We all use phrases we can utter without much thought to express ourselves. I’ve written about this before but after hitting it again a few times this week, I just have to say something. In a world of real people encountering real horrors, this platitude has never seemed more hollow.

The platitudes that grate me more than any others are those rooted in the idea that we are in and others are out. When we utter the phrase God is good and it is attached with our personal prosperity, we bear witness that we believe our beliefs are the beliefs that give us special favor. We inadvertently imply that if you aren’t getting to buy that new car, move up in your community or take that dream vacation, YOU haven’t discovered this goodness. This platitude used in this way is rooted the prosperity gospel used by people like Jim Baker and Joel Osteen. It is not, nor was it ever, used by Jesus to express that God is good.

Another way people of faith use this platitude is to encourage the poor, the struggling, the ugly, the addicts and the ill others in their midst to have hope. In spite of anything else true about their lives, they are encouraged to believe that God is good. The Christian teacher Bill Gothard took this so far as to teach that if a woman was raped, God had a plan. He went on to say that her task would be to believe so firmly in the goodness of God that being overcome and violated by a man would turn out to be good in her life!!!

Last week my son and his wife were asked to foster to adopt a third baby. While many infertile couples would give everything for one baby, they now have three! I’ve heard countless platitudes related to God’s goodness with respect to Finn’s arrival. I’ve also been living with the God is so good! ear worm going round and round in my own head. With thirty years of throwing this platitude out there like rice at a wedding, I am here to bear witness that it is way past time for us to stop it.

Saying some form of God is Good rarely, if ever, comes from any genuine grasp of a deep truth we actually know in our bones, it has instead become spiritual OxyContin used to avoid the harsh reality that God isn’t attached to any possible construct of goodness as we in first world prosperity driven religious countries can define it. In my mind and heart I can no longer just say that God is good as I express gratitude for anything in my life. I am beyond full of gratitude for these boys in my life but I cannot neglect the reality of how they have come to us. Any kind of concept that a good God would allow a mother and father to continue to conceive while not being capable of safely parenting their three boys simply does not compute.

Why? Because from where I sit, my son and his wife are the ones who are good. My country, where an imperfect foster care system exists to intervene and save the boys, that is what is good.
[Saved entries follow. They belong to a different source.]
(** C4. Finding in a local network.  From every state the network can reach without a
    datagram that is cut, whatever else happened before, a query of a host whose
    registry runs can be answered with a service that another host's registry (or its
    own) holds and the pattern matches, if the query and the reply fit in the 512
    bytes read of a datagram: the service, its provider ID, and one of its addresses
    with the port registered. *)
Theorem lan_finds `{GoRange} `{PacketCodec} ips bport now n N i hA rA ipA j hB rB ipB lsi p s publisher service :
  (∀ i ip, ip ∈ ips i → plain_host ip) → plain_host bport →
  rtc (lan_net_step ips bport) (quiet_net now n) N → uncut N →
  hosts N !! i = Some hA → loop hA = Some rA → ipA ∈ ips i →
  hosts N !! j = Some hB → loop hB = Some rB → ipB ∈ ips j →
  underscore ∉ publisher → underscore ∉ service →
  localServiceTable rB !! toPublisherServiceName publisher service = Some lsi →
  glob (toPublisherServiceName p s) (toPublisherServiceName publisher service) →
  fits (Marshal (queryInLAN (toPublisherServiceName p s))) →
  fits (Marshal (foundInLAN (toPublisherServiceName publisher service) (LANRegistry.providerID rB) (lsi_port lsi))) →
  ∃ N' infos, rtc (lan_net_step ips bport) N N' ∧ (i, p, s, infos) ∈ given N' ∧
    mkServiceInfo publisher service (LANRegistry.providerID rB) (ipB ++ ":"%char :: lsi_port lsi) ∈ infos.
Proof.
  intros Hips Hport Hreach Hcut Hi HrA HA Hj HrB HB Hp Hs Hl Hg Hfq Hff.
  pose proof (net_reachable_ok ips bport now n N Hips Hport Hreach Hcut) as HN.
  destruct (query_answered ips bport N i hA rA ipA j hB rB ipB lsi p s publisher service) as (N' & infos & H1 & H2 & _ & H3);
    [done..|]. by exists N', infos.
Qed.

(** ** Witnesses *)

(** A codec: a letter for the kind of packet, and strings whose bytes have a 1 before
    them, closed by a 0.  It panics at the end of what it reads. *)
Fixpoint putString (l : bytes) : bytes := match l with [] => ["0"%char] | c :: l => "1"%char :: c :: putString l end.
Fixpoint getString (l : bytes) : outcome (bytes * bytes) :=
  match l with
  | "0"%char :: l => Return ([], l)
  | "1"%char :: c :: l => '(s, l) ← getString l; Return (c :: s, l)
  | _ => Panics (str "decode")
  end.
Lemma getString_putString l rest : getString (putString l ++ rest) = Return (l, rest).
Proof. induction l as [|c l IH]; [done|]. cbn [putString app getString]. by rewrite IH. Qed.

Definition putPacket (msg : packet) : bytes :=
  match msg with
  | queryInLAN name => "q"%char :: putString name
  | foundInLAN name pID port => "f"%char :: putString name ++ putString pID ++ putString port
  | unknownPacket => []
  end.
Definition getPacket (l : bytes) : outcome packet :=
  match l with
  | "q"%char :: l => '(name, _) ← getString l; Return (queryInLAN name)
  | "f"%char :: l => '(name, l) ← getString l; '(pID, l) ← getString l; '(port, _) ← getString l; Return (foundInLAN name pID port)
  | _ => Panics (str "decode")
  end.
Lemma getPacket_putPacket msg : msg ≠ unknownPacket → getPacket (putPacket msg) = Return msg.
Proof.
  destruct msg as [name|name pID port|]; intros Hm; [| |done]; cbn [putPacket getPacket].
  - rewrite <- (app_nil_r (putString name)), getString_putString. done.
  - rewrite getString_putString. cbn [mbind outcome_bind]. rewrite getString_putString. cbn [mbind outcome_bind].
    rewrite <- (app_nil_r (putString port)), getString_putString. done.
Qed.
#[export] Instance plain_codec : PacketCodec := { Marshal := putPacket; Unmarshal := getPacket; Unmarshal_Marshal := getPacket_putPacket }.

(** A service with a long name can be registered, but the reply that tells of it is
    cut, and reading it is a panic of this codec. *)
Example long_name_cut :
  let name := str "org_" ++ repeat "e"%char 300 in
  read_packet (Marshal (foundInLAN name (str "idB") (str "4000"))) = Panics (str "decode") ∧
  registrable (str "org") (repeat "e"%char 300) (str "4000") ∧ toPublisherServiceName (str "org") (repeat "e"%char 300) = name.
Proof.
  split; [vm_compute; reflexivity|]. split; [|vm_compute; reflexivity].
  split; [by_decide|]. split; [by_decide|]. split; by_decide.
Qed.

Definition two_ips (i : nat) : list bytes := match i with 0 => [str "10.0.0.1"] | 1 => [str "10.0.0.2"] | _ => [] end.
Abbreviation two_step := (lan_net_step two_ips (str "9923")).

Lemma two_ips_plain i ip : ip ∈ two_ips i → plain_host ip.
Proof. destruct i as [|[|i]]; simpl; intros [->|?%elem_of_nil]%elem_of_cons || intros ?%elem_of_nil; by_decide || done. Qed.

(** Two hosts start, and the second registers a service. *)
Definition two_hosts : lan := quiet_net 0 2.
Definition started (i : nat) (pID : bytes) (N : lan) : lan :=
  let '(mkNet c hs ps rs ks gs) := set_host i (mkHost (Some (start_lan pID (clock N) None)) [] [] [] ∅ ∅ None) N in
  mkNet c hs ps rs (ks ++ [(i, pID)]) gs.
Definition echo_B : registryLAN := mkLAN (str "idB") {[str "org_echo" := mkLocal 0 (str "4000")]} ∅.
Definition host_A : host := mkHost (Some (start_lan (str "idA") 0 None)) [] [] [] ∅ ∅ None.
Definition host_B : host := mkHost (Some echo_B) [] [] [] ∅ ∅ None.

Lemma two_hosts_run : ∃ N, rtc two_step two_hosts N ∧ hosts N !! 0 = Some host_A ∧ hosts N !! 1 = Some host_B ∧ clock N = 0%Z ∧
  packets N = [].
Proof.
  eexists. split; [|split; [|split; [|split]]].
  - eapply rtc_l; [apply (net_start _ _ two_hosts 0 None (str "idA")); reflexivity|].
    eapply rtc_l; [apply (net_start _ _ _ 1 None (str "idB")); reflexivity|].
    eapply rtc_l; [apply (net_register _ _ _ 1 (mkHost (Some (start_lan (str "idB") 0 None)) [] [] [] ∅ ∅ None) (str "org") (str "echo") (str "4000"));
      [reflexivity|split; [by_decide|split; [by_decide|split; by_decide]]]|].
    eapply rtc_l; [|apply rtc_refl].
    eapply (net_round _ _ _ 1 (mkHost (Some (start_lan (str "idB") 0 None)) [cmdLANRegister (str "org_echo") (str "4000")] [] [] ∅ ∅ None)
      (start_lan (str "idB") 0 None) (EvCmd (cmdLANRegister (str "org_echo") (str "4000")) true)); [reflexivity|reflexivity| |reflexivity].
    apply (offers_cmd _ _ _ _ _ [] _ []).
  - reflexivity.
  - reflexivity.
  - reflexivity.
  - reflexivity.
Qed.

Lemma lan_finds_witness : ∃ N N' infos, rtc two_step two_hosts N ∧ rtc two_step N N' ∧
  (0, str "org", str "e*", infos) ∈ given N' ∧ mkServiceInfo (str "org") (str "echo") (str "idB") (str "10.0.0.2:4000") ∈ infos.
Proof.
  destruct two_hosts_run as (N & Hrun & HA & HB & _ & Hnone). exists N.
  destruct (lan_finds two_ips (str "9923") 0 2 N 0 host_A (start_lan (str "idA") 0 None) (str "10.0.0.1") 1 host_B echo_B
    (str "10.0.0.2") (mkLocal 0 (str "4000")) (str "org") (str "e*") (str "org") (str "echo")) as (N' & infos & H1 & H2 & H3).
  - exact two_ips_plain.
  - by_decide.
  - exact Hrun.
  - unfold uncut. rewrite Hnone. intros d Hd. by apply elem_of_nil in Hd.
  - exact HA.
  - reflexivity.
  - left.
  - exact HB.
  - reflexivity.
  - left.
  - by_decide.
  - by_decide.
  - vm_compute. reflexivity.
  - apply WildcardMatch_glob. vm_compute. exact I.
  - apply Nat.leb_le. vm_compute. reflexivity.
  - apply Nat.leb_le. vm_compute. reflexivity.
  - exists N', infos. split; [exact Hrun|]. split; [exact H1|]. split; [exact H2|exact H3].
Defined.

(** The network in which the first host has been answered *)
Lemma two_hosts_answered : ∃ N infos, rtc two_step two_hosts N ∧ uncut N ∧ (0, str "org", str "e*", infos) ∈ given N ∧
  mkServiceInfo (str "org") (str "echo") (str "idB") (str "10.0.0.2:4000") ∈ infos.
Proof.
  destruct two_hosts_run as (N & Hrun & HA & HB & _ & Hnone).
  destruct (query_answered two_ips (str "9923") N 0 host_A (start_lan (str "idA") 0 None) (str "10.0.0.1") 1 host_B echo_B
    (str "10.0.0.2") (mkLocal 0 (str "4000")) (str "org") (str "e*") (str "org") (str "echo"))
    as (N' & infos & H1 & H2 & (N1 & Hrep & Hp1) & H3);
    [exact two_ips_plain|by_decide|apply (net_reachable_ok two_ips (str "9923") 0 2); [exact two_ips_plain|by_decide|exact Hrun|]|exact HA|done|left|exact HB|done|left
    |by_decide|by_decide|vm_compute; reflexivity|apply WildcardMatch_glob; vm_compute; exact I
    |apply Nat.leb_le; vm_compute; reflexivity|apply Nat.leb_le; vm_compute; reflexivity|].
  { intros d. by rewrite Hnone, elem_of_nil. }
  exists N', infos. split; [by etrans|]. split; [|done]. intros d [Hd|(name & lsi & Hl & Hd)]%Hrep.
  - rewrite Hp1, Hnone in Hd. apply list_elem_of_singleton in Hd as ->. apply Nat.leb_le. vm_compute. reflexivity.
  - rewrite Hd. change (({[str "org_echo" := mkLocal 0 (str "4000")]} : gmap bytes localSvcInfo) !! name = Some lsi) in Hl.
    apply lookup_singleton_Some in Hl as [<- <-]. apply Nat.leb_le. vm_compute. reflexivity.
Qed.

(** A client that asks the first host's registry *)
Definition asking_world (infos : list ServiceInfo) : world :=
  mkWorld ∅ None no_dir None (λ _ _, Some infos) None (λ _ _ _, None) (λ _, true) (λ _, None) (λ l, l) (λ l, l).

Lemma lan_answers_registered_witness : ∃ N infos, rtc two_step two_hosts N ∧ (0, str "org", str "e*", infos) ∈ given N ∧
  (∃ name, glob (str "org_e*") name ∧ provided two_ips (registered N) (ids N) name (str "idB") (str "10.0.0.2:4000")) ∧
  ∀ conns, Discover (str "org") (str "e*") [] 1 (λ _, asking_world infos) (Client.NewClient [Client.WithScope ScopeLAN]) = Return (Some conns) →
    ∀ addr, TCPConn addr ∈ conns → ∃ name pID, glob (str "org_e*") name ∧ provided two_ips (registered N) (ids N) name pID addr.
Proof.
  destruct two_hosts_answered as (N & infos & Hrun & Hcut & Hg & Hin). exists N, infos. split; [exact Hrun|]. split; [exact Hg|].
  destruct (lan_answers_registered two_ips (str "9923") 0 2 N) as (_ & _ & Hanswers & Hclients).
  - exact two_ips_plain.
  - by_decide.
  - exact Hrun.
  - exact Hcut.
  - split.
    + exists (str "org_echo"). exact (Hanswers _ _ _ _ _ Hg Hin).
    + intros conns Hd addr Haddr.
      destruct (Hclients 0 (str "org") (str "e*") [] 1 (λ _, asking_world infos) (Client.NewClient [Client.WithScope ScopeLAN]) conns)
        with (addr := addr) as (name & pID & H1 & _ & H2).
      * vm_compute. reflexivity.
      * intros k. split; [split; intros l; reflexivity|]. intros infos' [= <-]. exact Hg.
      * exact Hd.
      * exact Haddr.
      * exists name, pID. split; [exact H1|exact H2].
Defined.
(* ===== verification/TraceFlow.v ===== *)
(** How the tracing ID of a message spreads (routinelocal.go, routinelocal_fake.go,
    message.go, scalamsgq.go and the Send and Recv of the four kinds of stream): a
    goroutine that handles a message, or receives one on the server's end of a stream,
    keeps its ID and gives it to whatever it sends; every message with an ID is
    recorded where it is sent and where it is taken.  Which message reaches which
    stream is the subject of the transports: here a message that was sent can be taken
    by anybody at the other end, once. *)
From S2P Require Import Prelude Names MessageTracer Stream Tracing TraceHelper TraceReport.

(** ** Goroutines and messages *)

(** [serviceInfo] *)
Record serviceInfo := mkServiceInfo { si_providerID : bytes; si_publisherName : bytes; si_serviceName : bytes }.

(** "publisher/service@provider" *)
Definition info_tag (svc : serviceInfo) : bytes :=
  svc_tag (si_publisherName svc) (si_serviceName svc) (si_providerID svc).

(** The end of a stream: [chanClientStream] and [streamClientStream], or
    [chanServerStream] and [streamServerStream] with their [svcInfo] *)
Inductive stream_end := ClientEnd | ServerEnd (svc : serviceInfo).

(** Who takes a message: the client's [Recv], the server's [Recv], or a worker of the
    message queue *)
Inductive taker := ClientRecv | ServerRecv (svc : serviceInfo) | Handler (svc : serviceInfo).

Definition send_tag (from : stream_end) : bytes :=
  match from with ClientEnd => str "client send" | ServerEnd svc => info_tag svc ++ str " send" end.
Definition take_tag (how : taker) : bytes :=
  match how with
  | ClientRecv => str "client recv"
  | ServerRecv svc => info_tag svc ++ str " recv"
  | Handler svc => info_tag svc ++ str " handler"
  end.

(** Messages go from one end to the other. *)
Definition reaches (from : stream_end) (how : taker) : bool :=
  match from, how with
  | ClientEnd, (ServerRecv _ | Handler _) => true
  | ServerEnd _, ClientRecv => true
  | _, _ => false
  end.

(** A message that was sent; of its sender: the process, the types it traced then, and
    the message the goroutine had taken last at a server's end *)
Record packet := mkPacket {
  p_proc : nat;
  p_from : stream_end;
  p_msg : message;
  p_feats : transportFeats;
  p_parent : option nat;
  p_types : traced;
}.

(** A call of [traceMsg]: the number of the message, its ID, the tag *)
Record note := mkNote { n_packet : nat; n_id : uuidInfo; n_tag : bytes }.

(** A goroutine: [routineLocal], absent where the platform has none, the message it
    took last at a server's end, and the call of [traceMsg] it is about to make *)
Record routine := mkRoutine {
  r_proc : nat;
  r_local : option (option uuidInfo);
  r_current : option nat;
  r_pending : option note;
}.

(** What was given to [traceMsg], with the number of the message *)
Record entry := mkEntry { e_packet : nat; e_raw : tracedMsgRaw }.
Definition note_of (e : entry) : note := mkNote (e_packet e) (raw_tracingID (e_raw e)) (raw_tag (e_raw e)).

Record flow := mkFlow {
  routines : list routine;
  tables : gmap nat traced;
  packets : list packet;
  takers : gmap nat taker;
  entries : list entry;
}.

Definition flow_start : flow := mkFlow [] ∅ [] ∅ [].

Definition table_of (p : nat) (s : flow) : traced := default ∅ (tables s !! p).
Definition id_of (p : packet) : option uuidInfo := feats_tracingID (p_feats p).

(** [tfs = append(tfs, tracingID)] *)
Definition make_feats (tracingID : option uuidInfo) : transportFeats := option_list tracingID.

(** [*tracedMessageRecord] *)
Definition is_record (msg : message) : bool :=
  bool_decide (ptr_depth (mtype msg) = 1) && bool_decide (base_name (mtype msg) = str "adaptiveservice.tracedMessageRecord").

Inductive action :=
| Go (p : nat)                                   (* a goroutine of process p starts *)
| Configure (p : nat) (types : traced)           (* TraceMsgBy*, UnTraceMsgAll *)
| Send (g : nat) (from : stream_end) (msg : message)
| SendFails (g : nat) (msg : message)            (* Send gets a tracing ID and then an error *)
| Take (g k : nat) (how : taker)
| Trace (g : nat) (now : Z) (network local remote : bytes).

Section spreading.
(** [builds p] tells whether the platform of process [p] has goroutine-local storage,
    [print] is "%#v". *)
Context (builds : nat → bool) (print : message → bytes).

Definition set_routine (g : nat) (r : routine) (s : flow) : flow :=
  mkFlow (<[g := r]> (routines s)) (tables s) (packets s) (takers s) (entries s).

(** [getRoutineLocal] of a new goroutine: nothing on the platforms of
    routinelocal_fake.go *)
Definition new_routine (p : nat) : routine := mkRoutine p (if builds p then Some None else None) None None.

(** [Send] of the four kinds of stream, up to its call of [traceMsg] *)
Definition send_exec (g : nat) (from : stream_end) (msg : message) (s : flow) : option flow :=
  match routines s !! g with
  | Some (mkRoutine p local current None) =>
      let k := length (packets s) in
      let '(tid, types) := getTracingID local msg (table_of p s) in
      Some (mkFlow (<[g := mkRoutine p local current ((λ t, mkNote k t (send_tag from)) <$> tid)]> (routines s))
              (<[p := types]> (tables s))
              (packets s ++ [mkPacket p from msg (make_feats tid) current (table_of p s)])
              (takers s) (entries s))
  | _ => None
  end.

(** [worker] and [Recv] of the four kinds of stream, with a message; those of a server
    set the tracing ID of the goroutine *)
Definition take_exec (g k : nat) (how : taker) (s : flow) : option flow :=
  match routines s !! g, packets s !! k, takers s !! k with
  | Some (mkRoutine p local current None), Some q, None =>
      if reaches (p_from q) how then
        let tid := id_of q in
        let pending := (λ t, mkNote k t (take_tag how)) <$> tid in
        let r := match how with
                 | ClientRecv => mkRoutine p local current pending
                 | _ => mkRoutine p ((λ _, tid) <$> local) (Some k) pending
                 end in
        Some (mkFlow (<[g := r]> (routines s)) (tables s) (packets s) (<[k := how]> (takers s)) (entries s))
      else None
  | _, _, _ => None
  end.

(** The call of [traceMsg], with what [record_of] needs *)
Definition trace_exec (g : nat) (now : Z) (network addr remote : bytes) (s : flow) : option flow :=
  match routines s !! g with
  | Some (mkRoutine p local current (Some (mkNote k tid tag))) =>
      match packets s !! k with
      | Some q =>
          let raw := mkRaw now (print (p_msg q)) (is_record (p_msg q)) tid tag network addr remote in
          Some (mkFlow (<[g := mkRoutine p local current None]> (routines s)) (tables s) (packets s) (takers s)
                  (entries s ++ [mkEntry k raw]))
      | None => None
      end
  | _ => None
  end.

Definition flow_exec (a : action) (s : flow) : option flow :=
  match a with
  | Go p => Some (mkFlow (routines s ++ [new_routine p]) (tables s) (packets s) (takers s) (entries s))
  | Configure p types => Some (mkFlow (routines s) (<[p := types]> (tables s)) (packets s) (takers s) (entries s))
  | Send g from msg => send_exec g from msg s
  | SendFails g msg =>
      match routines s !! g with
      | Some (mkRoutine p local current None) =>
          Some (mkFlow (routines s) (<[p := (getTracingID local msg (table_of p s)).2]> (tables s))
                  (packets s) (takers s) (entries s))
      | _ => None
      end
  | Take g k how => take_exec g k how s
  | Trace g now network addr remote => trace_exec g now network addr remote s
  end.

Fixpoint flow_all (l : list action) (s : flow) : option flow :=
  match l with
  | [] => Some s
  | a :: l => match flow_exec a s with Some s' => flow_all l s' | None => None end
  end.

Definition flow_step (s s' : flow) : Prop := ∃ a, flow_exec a s = Some s'.

(** ** What is expected of a run *)

(** Message [k] was sent by a goroutine that had taken message [j] last, on a platform
    where it remembers. *)
Definition follows (s : flow) (k j : nat) : Prop :=
  ∃ p, packets s !! k = Some p ∧ p_parent p = Some j ∧ builds (p_proc p) = true.

(** The ID of a message is one of the table of its process. *)
Definition chosen (p : packet) (t : uuidInfo) : Prop :=
  id_of p = Some t ∧ ∃ tc, p_types p !! mtype (p_msg p) = Some tc ∧ (tc_seqNum tc < tc_count tc)%Z ∧
    filters_match (p_msg p) (tc_filters tc) = true ∧ t = mkUuidInfo (tc_id tc) (tc_seqNum tc).

(** The records of message [k], if it has an ID: one where it was sent, and one where it
    was taken *)
Definition notes_for (k : nat) (p : packet) (how : option taker) : list note :=
  match id_of p with
  | None => []
  | Some t => mkNote k t (send_tag (p_from p)) :: option_list ((λ h, mkNote k t (take_tag h)) <$> how)
  end.
Fixpoint notes_from (k : nat) (ps : list packet) (tk : gmap nat taker) : list note :=
  match ps with [] => [] | p :: ps => notes_for k p (tk !! k) ++ notes_from (S k) ps tk end.

Definition quiet (s : flow) : Prop := ∀ g r, routines s !! g = Some r → r_pending r = None.

(** ** Invariant *)

(** The ID a goroutine has from message [parent] *)
Definition inherited (ps : list packet) (parent : option nat) : option uuidInfo := parent ≫= λ j, ps !! j ≫= id_of.

Record packet_ok (ps : list packet) (k : nat) (p : packet) : Prop := mkPacketOk {
  pk_before : ∀ j, p_parent p = Some j → j < k;
  pk_given : ∀ t, builds (p_proc p) = true → inherited ps (p_parent p) = Some t → id_of p = Some t;
  pk_origin : ∀ t, id_of p = Some t → builds (p_proc p) = true ∧ inherited ps (p_parent p) = Some t ∨ chosen p t;
}.

Record flow_ok (s : flow) : Prop := mkFlowOk {
  fo_local : ∀ g r, routines s !! g = Some r →
    r_local r = if builds (r_proc r) then Some (inherited (packets s) (r_current r)) else None;
  fo_current : ∀ g r j, routines s !! g = Some r → r_current r = Some j → j < length (packets s);
  fo_packet : ∀ k p, packets s !! k = Some p → packet_ok (packets s) k p;
  fo_taken : ∀ k, is_Some (takers s !! k) → k < length (packets s);
  fo_entries : Forall (λ e, ∃ q, packets s !! e_packet e = Some q ∧ raw_msg (e_raw e) = print (p_msg q)) (entries s);
  fo_notes : (note_of <$> entries s) ++ omap r_pending (routines s) ≡ₚ notes_from 0 (packets s) (takers s);
}.

Lemma id_of_make proc from msg tid parent types : id_of (mkPacket proc from msg (make_feats tid) parent types) = tid.
Proof. by destruct tid. Qed.

Lemma inherited_app ps l parent : (∀ j, parent = Some j → j < length ps) → inherited (ps ++ l) parent = inherited ps parent.
Proof. intros Hlt. destruct parent as [j|]; [|done]. simpl. by rewrite lookup_app_l by auto. Qed.

Lemma getTracingID_carried t msg types : getTracingID (Some (Some t)) msg types = (Some t, types).
Proof. done. Qed.

Lemma getTracingID_origin proc from local msg types t parent : (getTracingID local msg types).1 = Some t →
  local = Some (Some t) ∨ chosen (mkPacket proc from msg (make_feats (Some t)) parent types) t.
Proof.
  unfold getTracingID. destruct local as [[u|]|]; [intros [= ->]; by left| |];
    (case_bool_decide; [done|]; destruct (types !! mtype msg) as [tc|] eqn:Htc; [|done];
     case_bool_decide; [done|]; destruct (filters_match msg (tc_filters tc)) eqn:Hf; [|done]; intros [= <-]; right;
     split; [done|]; exists tc; split_and!; [done|simpl; lia|done|done]).
Qed.

(** ** Records *)

Lemma notes_from_app ps p k tk : notes_from k (ps ++ [p]) tk = notes_from k ps tk ++ notes_for (k + length ps) p (tk !! (k + length ps)).
Proof.
  revert k. induction ps as [|q ps IH]; intros k; simpl; [by rewrite Nat.add_0_r, app_nil_r|].
  by rewrite IH, <- app_assoc, <- plus_n_Sm.
Qed.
To be high on the opioid of God is so good will not possibly work for this grandma anymore.

I actually believe in the goodness of Divine life. I believe in the co-creation with that life to make my life better. But seriously, my faith paradigm hasn’t come from prosperity, it has come as a result of personal reflection, radical acceptance and facing hard truth. It’s come from religious de-tox and self discovery. It’s come from authentic friendships where others wrestle with reality in similar fashion. I live with an abiding presence, I believe to be God but very often, very often, real goodness looks nothing at all like material or physical prosperity.

Please think about this and release your addiction to this phrase. Do it for the good of everyone.

One thought on “Spiritual OxyContin

  1. You are such a beautiful and thoughtful soul. Almost nothing gets past your observation and I love that about you.